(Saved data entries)
-=-=-

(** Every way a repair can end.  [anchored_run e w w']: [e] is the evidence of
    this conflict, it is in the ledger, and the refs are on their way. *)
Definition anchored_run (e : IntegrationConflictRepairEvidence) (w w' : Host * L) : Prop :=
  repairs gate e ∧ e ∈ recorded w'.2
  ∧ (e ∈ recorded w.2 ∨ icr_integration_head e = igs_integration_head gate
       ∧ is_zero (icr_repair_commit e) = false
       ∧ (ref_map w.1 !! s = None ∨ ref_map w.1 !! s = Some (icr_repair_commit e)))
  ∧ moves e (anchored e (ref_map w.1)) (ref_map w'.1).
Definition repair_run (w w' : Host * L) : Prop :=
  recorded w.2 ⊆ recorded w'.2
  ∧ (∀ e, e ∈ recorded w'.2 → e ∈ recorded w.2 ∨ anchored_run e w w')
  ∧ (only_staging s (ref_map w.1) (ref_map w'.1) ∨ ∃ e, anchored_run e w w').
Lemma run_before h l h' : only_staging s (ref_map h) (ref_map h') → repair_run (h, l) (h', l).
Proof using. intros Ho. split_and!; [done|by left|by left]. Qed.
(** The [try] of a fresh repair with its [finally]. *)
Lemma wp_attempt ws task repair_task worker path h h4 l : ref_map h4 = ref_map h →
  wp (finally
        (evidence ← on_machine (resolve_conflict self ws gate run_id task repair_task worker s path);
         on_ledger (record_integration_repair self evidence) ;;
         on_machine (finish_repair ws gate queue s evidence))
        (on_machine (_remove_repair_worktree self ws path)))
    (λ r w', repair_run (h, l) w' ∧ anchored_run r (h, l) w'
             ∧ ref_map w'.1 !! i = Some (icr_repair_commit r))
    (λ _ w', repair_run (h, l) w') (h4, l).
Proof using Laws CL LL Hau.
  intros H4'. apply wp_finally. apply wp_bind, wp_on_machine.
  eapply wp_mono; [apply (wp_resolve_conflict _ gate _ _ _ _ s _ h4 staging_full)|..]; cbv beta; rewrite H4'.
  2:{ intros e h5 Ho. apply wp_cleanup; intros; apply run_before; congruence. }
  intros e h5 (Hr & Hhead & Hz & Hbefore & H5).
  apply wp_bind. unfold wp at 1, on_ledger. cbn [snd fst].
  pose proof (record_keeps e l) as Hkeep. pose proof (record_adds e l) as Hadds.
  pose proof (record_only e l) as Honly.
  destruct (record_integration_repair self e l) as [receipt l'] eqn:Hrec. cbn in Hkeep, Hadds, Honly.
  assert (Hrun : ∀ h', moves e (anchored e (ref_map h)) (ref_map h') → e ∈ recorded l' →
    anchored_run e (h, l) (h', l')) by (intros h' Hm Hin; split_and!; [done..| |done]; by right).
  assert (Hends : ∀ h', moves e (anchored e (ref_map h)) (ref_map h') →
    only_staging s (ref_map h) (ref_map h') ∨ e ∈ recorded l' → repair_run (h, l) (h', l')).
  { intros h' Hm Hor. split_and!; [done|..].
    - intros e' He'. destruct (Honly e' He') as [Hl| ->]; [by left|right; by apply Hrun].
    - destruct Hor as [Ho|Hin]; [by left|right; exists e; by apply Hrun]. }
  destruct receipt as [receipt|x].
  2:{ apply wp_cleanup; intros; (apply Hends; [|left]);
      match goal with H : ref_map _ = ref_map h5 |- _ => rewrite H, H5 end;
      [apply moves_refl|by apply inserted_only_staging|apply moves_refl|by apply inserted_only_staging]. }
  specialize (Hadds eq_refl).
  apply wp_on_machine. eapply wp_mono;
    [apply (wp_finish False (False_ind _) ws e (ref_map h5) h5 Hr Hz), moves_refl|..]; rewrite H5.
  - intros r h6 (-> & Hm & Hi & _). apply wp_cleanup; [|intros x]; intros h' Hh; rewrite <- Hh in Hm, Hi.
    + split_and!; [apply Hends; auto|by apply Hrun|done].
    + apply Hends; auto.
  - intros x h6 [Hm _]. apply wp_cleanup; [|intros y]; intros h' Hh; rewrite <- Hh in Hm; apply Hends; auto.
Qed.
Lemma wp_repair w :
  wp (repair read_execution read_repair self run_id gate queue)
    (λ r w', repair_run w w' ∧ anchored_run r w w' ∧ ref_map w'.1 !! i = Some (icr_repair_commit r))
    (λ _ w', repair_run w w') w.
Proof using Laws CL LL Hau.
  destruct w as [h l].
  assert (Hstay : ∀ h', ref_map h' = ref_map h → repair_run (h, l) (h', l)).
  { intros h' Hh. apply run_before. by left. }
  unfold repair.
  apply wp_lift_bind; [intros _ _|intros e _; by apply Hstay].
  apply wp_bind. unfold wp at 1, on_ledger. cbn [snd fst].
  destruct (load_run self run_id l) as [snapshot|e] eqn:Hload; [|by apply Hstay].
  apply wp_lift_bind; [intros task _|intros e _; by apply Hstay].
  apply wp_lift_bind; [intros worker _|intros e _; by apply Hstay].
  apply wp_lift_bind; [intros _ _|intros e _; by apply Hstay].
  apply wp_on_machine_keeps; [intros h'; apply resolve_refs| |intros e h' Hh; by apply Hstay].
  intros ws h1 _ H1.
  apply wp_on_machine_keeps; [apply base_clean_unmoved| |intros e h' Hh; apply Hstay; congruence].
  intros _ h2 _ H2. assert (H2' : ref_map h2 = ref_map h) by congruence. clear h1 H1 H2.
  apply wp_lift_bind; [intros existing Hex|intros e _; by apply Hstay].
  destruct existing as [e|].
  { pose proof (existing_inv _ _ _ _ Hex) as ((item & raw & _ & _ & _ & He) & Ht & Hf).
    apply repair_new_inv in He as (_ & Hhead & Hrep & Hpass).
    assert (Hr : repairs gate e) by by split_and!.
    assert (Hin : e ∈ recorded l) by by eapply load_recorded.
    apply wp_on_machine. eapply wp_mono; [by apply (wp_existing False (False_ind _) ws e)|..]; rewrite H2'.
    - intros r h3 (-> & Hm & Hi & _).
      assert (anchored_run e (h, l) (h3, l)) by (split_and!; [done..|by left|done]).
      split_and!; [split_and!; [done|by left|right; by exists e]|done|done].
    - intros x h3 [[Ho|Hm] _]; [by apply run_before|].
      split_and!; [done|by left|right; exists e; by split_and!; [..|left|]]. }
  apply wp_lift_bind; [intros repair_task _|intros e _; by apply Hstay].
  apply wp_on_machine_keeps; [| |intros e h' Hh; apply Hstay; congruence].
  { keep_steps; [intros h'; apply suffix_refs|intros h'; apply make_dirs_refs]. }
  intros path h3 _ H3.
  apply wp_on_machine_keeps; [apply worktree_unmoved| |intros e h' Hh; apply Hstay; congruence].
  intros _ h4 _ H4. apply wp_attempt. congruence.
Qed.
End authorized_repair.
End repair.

-=-=-

What you should do
Print the lines of the entries, exactly, from the one containing "- intros x h3" down to the final line, and leave out all the others.

Result of this task
    - intros x h3 [[Ho|Hm] _]; [by apply run_before|].
      split_and!; [done|by left|right; exists e; by split_and!; [..|left|]]. }
  apply wp_lift_bind; [intros repair_task _|intros e _; by apply Hstay].
  apply wp_on_machine_keeps; [| |intros e h' Hh; apply Hstay; congruence].
  { keep_steps; [intros h'; apply suffix_refs|intros h'; apply make_dirs_refs]. }
  intros path h3 _ H3.
  apply wp_on_machine_keeps; [apply worktree_unmoved| |intros e h' Hh; apply Hstay; congruence].
  intros _ h4 _ H4. apply wp_attempt. congruence.
Qed.
End authorized_repair.
End repair.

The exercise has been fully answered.